When Shostakovich started writing his Ninth Symphony in 1945—and two weeks before the end of World War II—everybody in official circles was expecting some sort of great song of praise to Stalin—á la Beethoven’s Ninth Symphony. As he says (in the muchdisputed Testimony: The Memoirs of Dmitri Shostakovich, as related to and edited by Solomon Volkov),

They wanted a fanfare from me, an ode, they wanted me to write a majestic Ninth Symphony. . . . Everyone praised Stalin, and now I was supposed to join in this unholy affair. There was an appropriate excuse. We had ended the war victoriously; no matter the cost, the important thing was that we won, the empire had expanded. And they demanded that Shostakovich use quadruple winds, choir, and soloists to hail the leader. All the more because Stalin found the number auspicious: the Ninth symphony. The experts told him that I knew my work and therefore Stalin assumed that the symphony in his honor would be a quality piece of music. He would be able to say, ‘There it is, our national Ninth.” I confess that I gave hope to the leader and teacher’s dreams. I announced that I was writing an apotheosis. I was trying to get them off my back but it turned against me. When my Ninth was performed, Stalin was incensed. He was deeply offended, because there was no chorus, no soloists. And no apotheosis. There wasn’t even a paltry dedication. It was just music, which Stalin didn’t understand very well and which was of dubious content. . . . I couldn’t write an apotheosis to Stalin, I simply couldn’t. Indeed, Shostakovich’s Ninth Symphony is about as far away from an apotheosis as you can get. It is almost circus music, what the composer Marian Koval called “musical mischief . . . old man Haydn and a regular American sergeant unsuccessfully made up to look like Charlie Chaplin.” It is also one of Shostakovich’s shortest symphonies.

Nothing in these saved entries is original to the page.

(* ===== verification/UploadEndings.v ===== *)
(** * Receiving, and ending without publication

    Proofs about [src/server/upload/transfer.rs] and
    [src/server/upload/failure.rs]: while a body is received the stage holds the
    base and a prefix of the body in order, and every way to end an upload before
    publication keeps the relation of [UploadSafety] and answers what is true. *)

From S2P Require Import Prelude Paths Sql StateModel UploadStore RootedPaths Problem UploadProtocol UploadWorld.
From S2P Require Import UploadRecord UploadFailure UploadCommit UploadTransfer UploadLaws UploadSafety.

Module UploadEndings.
Import UploadProtocol UploadRecord UploadFailure UploadCommit UploadTransfer UploadSafety.

Section endings.
Context `{L : UploadLaws} {G : Ghost}.
Context {Hactive : Active}.

Abbreviation u := gh_upload.
Abbreviation base := gh_base.
Abbreviation k := (upload_session_key (se_owner_id u) (se_upload_id u)).
Abbreviation silent s s' := (h_state (response s') = h_state (response s)).

(** ** What a response says *)

Definition row_in (s : St) (state : StoredUploadState) (r : StoredUploadSession) : Prop :=
  UploadStore.load_upload_session (table s) k = Ok (Some r) /\ up_state r = state.

(** A response that reports a state that lasts reports the one in the table, and a
    resumable one with the offset recorded there. *)
Definition told (s : St) : Prop :=
  match h_state (response s) with
  | Some PsRunning =>
      exists r, row_in s Running r /\ h_offset (response s) = Some (durable_offset r)
  | Some PsAwaitingConfirmation =>
      exists r, row_in s AwaitingConfirmation r /\ h_offset (response s) = Some (durable_offset r)
  | Some PsCommitted => exists r, row_in s Committed r
  | _ => True
  end.

Definition Ended {A} (r : result Error A) (s : St) : Prop := Safe s /\ (is_ok r = true -> told s).

Lemma Safe_view s s' : world s' = world s -> table s' = table s -> Safe s -> Safe s'.
Proof.
  intros Hw Ht (o & a & d & [] & Hr). exists o, a, d. split; [|done]. split; rewrite ?Hw, ?Ht; done.
Qed.

Lemma Ended_Safe {A} (r : result Error A) s : Ended r s -> Safe s.
Proof. by intros []. Qed.

Lemma Ended_Err {A} e s : Safe s -> Ended (Err e : result Error A) s.
Proof. by split. Qed.

Definition plain (state : UploadPublicState) : bool :=
  match state with PsRunning | PsAwaitingConfirmation | PsCommitted => false | _ => true end.

Lemma wp_problem (C : St -> Prop) context status code detail recovery (Q : result Error unit -> St -> Prop) s :
  (forall s', world s' = world s -> table s' = table s ->
     h_state (response s') = Some (ec_state context) ->
     h_offset (response s') = match ec_upload_offset context with
                              | Some n => Some n | None => h_offset (response s) end -> Q (Ok tt) s') ->
  wp C (apply_upload_problem context status code detail recovery) Q s.
Proof. intros HQ. apply wp_bind, wp_respond, wp_respond, HQ; done. Qed.

(** A response that promises nothing. *)
Lemma wp_plain (C : St -> Prop) context status code detail recovery (Q : result Error unit -> St -> Prop) s :
  plain (ec_state context) = true -> Safe s -> (forall s', Ended (Ok tt) s' -> Q (Ok tt) s') ->
  wp C (apply_upload_problem context status code detail recovery) Q s.
Proof.
  intros Hp Hs HQ. apply wp_problem. intros s' Hw Ht Hh _. apply HQ. split; [by eapply Safe_view|].
  intros _. unfold told. rewrite Hh. by destruct (ec_state context).
Qed.

Lemma wp_unknown (C : St -> Prop) i message (Q : result Error unit -> St -> Prop) s :
  Safe s -> (forall s', Ended (Ok tt) s' -> Q (Ok tt) s') -> wp C (apply_upload_unknown i message) Q s.
Proof. intros Hs HQ. by apply wp_plain. Qed.
(** Only the very file of the record, at least as long as recorded, is opened. *)
Lemma wp_open_resumable r offset s :
  o0 = Some r -> Idle s ->
  wp Safe (open_resumable_stage (session_context u) offset (record_state (up_state r))) (fun x s' => match x with
    | Ok (Some f) => Idle s' /\ stage_identity r = Some (file_id f) /\ offset = durable_offset r /\
        (offset <= Z.of_nat (length (visible (world s') (file_id f))))%Z /\
        visible (world s') (file_id f) = content (world s') (file_id f)
    | Ok None => Idle s'
    | Err _ => Safe s'
    end) s.
Proof.
  intros Ho Hi. unfold open_resumable_stage. cbn [rc_owner_id rc_upload_id rc_target_path rc_stage_path session_context new_context].
  apply wp_bind, wp_idle; [auto with calm|done| |done]. intros [tr sr] s1 Hs1 _.
  apply wp_bind, (wp_upload_session _ _ _ _ (Some r)); [by rewrite <-Ho; apply Idle_load|]. intros s2 Hc2 _.
  assert (Idle s2) as Hs2 by by etrans. pose proof (Idle_Safe _ Hs2) as Hsafe.
  split; [done|]. split; [|done]. cbv beta iota.
  destruct (_ || _) eqn:Eb; [by apply wp_ret|].
  assert (offset = durable_offset r) as ->.
  { apply orb_false_iff in Eb as [Eb _]. apply orb_false_iff in Eb as [_ Eb].
    apply negb_false_iff, Z.eqb_eq in Eb. done. }
  clear Eb. destruct (stage_identity r) as [i|] eqn:Ei; [|by apply wp_ret].
  apply wp_bind, wp_call. intros o w' E.
  set (op := match record_state (up_state r) with RsAwaitingConfirmation => _ | _ => _ end) in E.
  assert (quiet (world s2) w') as Hq.
  { assert (quiet_op op) as Hop by (unfold op; destruct (record_state _); auto with calm).
    specialize (Hop (world s2)). by rewrite E in Hop. }
  assert (Idle (with_world w' s2)) as Hs3 by (etrans; [done|by apply calm_world_step]).
  destruct o as [[f|e]|]; [| |by apply Idle_Safe].
  2:{ destruct (unreachable_stage e); [by apply wp_ret|by apply wp_throw, Idle_Safe]. }
  assert (visible (world s2) (file_id f) = content (world s2) (file_id f)) as Hwh.
  { apply (law_opened (se_upload_path u)). unfold op in E.
    destruct (record_state _); rewrite E; cbn; auto. }
  apply wp_bind, wp_metadata. intros s4 Hc4. assert (Idle s4) as Hs4 by by etrans.
  pose proof (Idle_Safe _ Hs4) as Hsafe4. split; [done|]. split; [done|]. intros m (Hid & Hlen & _).
  destruct (touch_whole f s2 s4) as [Hv4 Hc4'].
  { transitivity (with_world w' s2); apply calm_touch; [by apply calm_world_step|done]. }
  { done. }
  cbv zeta. destruct (negb _ || negb _ || _ || _) eqn:Ebad; [by apply wp_ret|]. apply wp_ret.
  apply orb_false_iff in Ebad as [Ebad Emd]. apply orb_false_iff in Ebad as [_ Elen].
  apply negb_false_iff, bool_decide_eq_true in Emd. rewrite Hid in Emd. split_and!; [done|congruence|done| |congruence].
  rewrite <-Hlen. destruct (record_state _); try done.
  - apply Z.ltb_ge in Elen. done.
  - apply negb_false_iff, Z.eqb_eq in Elen. lia.
Qed.

(** Opening finds the promised bytes. *)
Lemma Idle_Opened r f s :
  o0 = Some r -> gh_promise = Holds base -> Idle s -> stage_identity r = Some (file_id f) ->
  (durable_offset r <= Z.of_nat (length (visible (world s) (file_id f))))%Z ->
  visible (world s) (file_id f) = content (world s) (file_id f) ->
  Opened r f (Z.of_nat (length (content (world s) (file_id f)))) s.
Proof.
  intros Ho Hp Hi Hid Hle Hwh. pose proof (Idle_State _ Hi) as Hs. rewrite Ho, Hp in Hs.
  split; try done; [|by apply Idle_mute].
  destruct (abstracts_Holds _ _ _ (st_abstracts _ _ _ _ Hs)) as (r' & i & [= <-] & _ & Hn & Hi' & Hk).
  rewrite Hid in Hi'. injection Hi' as <-. destruct Hk as [Hk|Hk]; [done|].
  rewrite Hwh, Hk, Hn in Hle. cbn in Hle. destruct base; [apply prefix_nil|]. cbn in Hle. lia.
Qed.

Lemma Opened_Staged r f n s state :
  Opened r f n s -> up_state r = state -> gh_promise = Holds base ->
  content (world s) (file_id f) = base -> cursor (world s) f = Z.of_nat (length base) -> Staged state f s.
Proof.
  intros [Hs Hi Hb Hwh Hn Hm] Hst Hp Hc Hcur. split; [|done]. split; rewrite ?app_nil_r; [|done..].
  pose proof Hs as [Hfo Ha Hw Hfr Hpub Hd].
  destruct (abstracts_Holds _ _ _ Ha) as (r' & i & [= <-] & Hr & Hoff & _).
  split; rewrite ?app_nil_r; try done.
  - by exists r.
  - by rewrite <-Hst.
  - by eapply Hw.
  - by rewrite Hc.
  - by rewrite Hd, app_nil_r.
  - intros held Hh. congruence.
Qed.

The first movement begins with a sprightly theme played by the violins. Soon the trombone enters with two ostentatious notes and the piccolo responds with a nonchalant little melody. Those two themes get tossed around until the middle of the movement when things become a bit harried. The original tunes return played by different instruments and then, the music suddenly ends.

The clarinet begins the second movement with a melancholy waltz tune. After its full statement, the strings enter with a more foreboding melody. Those two tunes alternate for the rest of the movement. It ends with a lonely piccolo accompanied by plucked strings.

The third movement features blisteringly fast finger work for just about everybody, but the frenetic pace can’t go on for long, so it quickly transitions in the fourth movement, announced by the ominous brass. The bassoon has an extended solo over a static chord held by the strings. The brass blare out their theme again and there is another long bassoon solo. This time it transitions into a jaunty but worried new tune. Unannounced, the last movement has begun. The melody sounds like it should be happy, but there is a forced and unsettled quality to it. Suddenly, the tempo takes off and the symphony comes to a frantic close.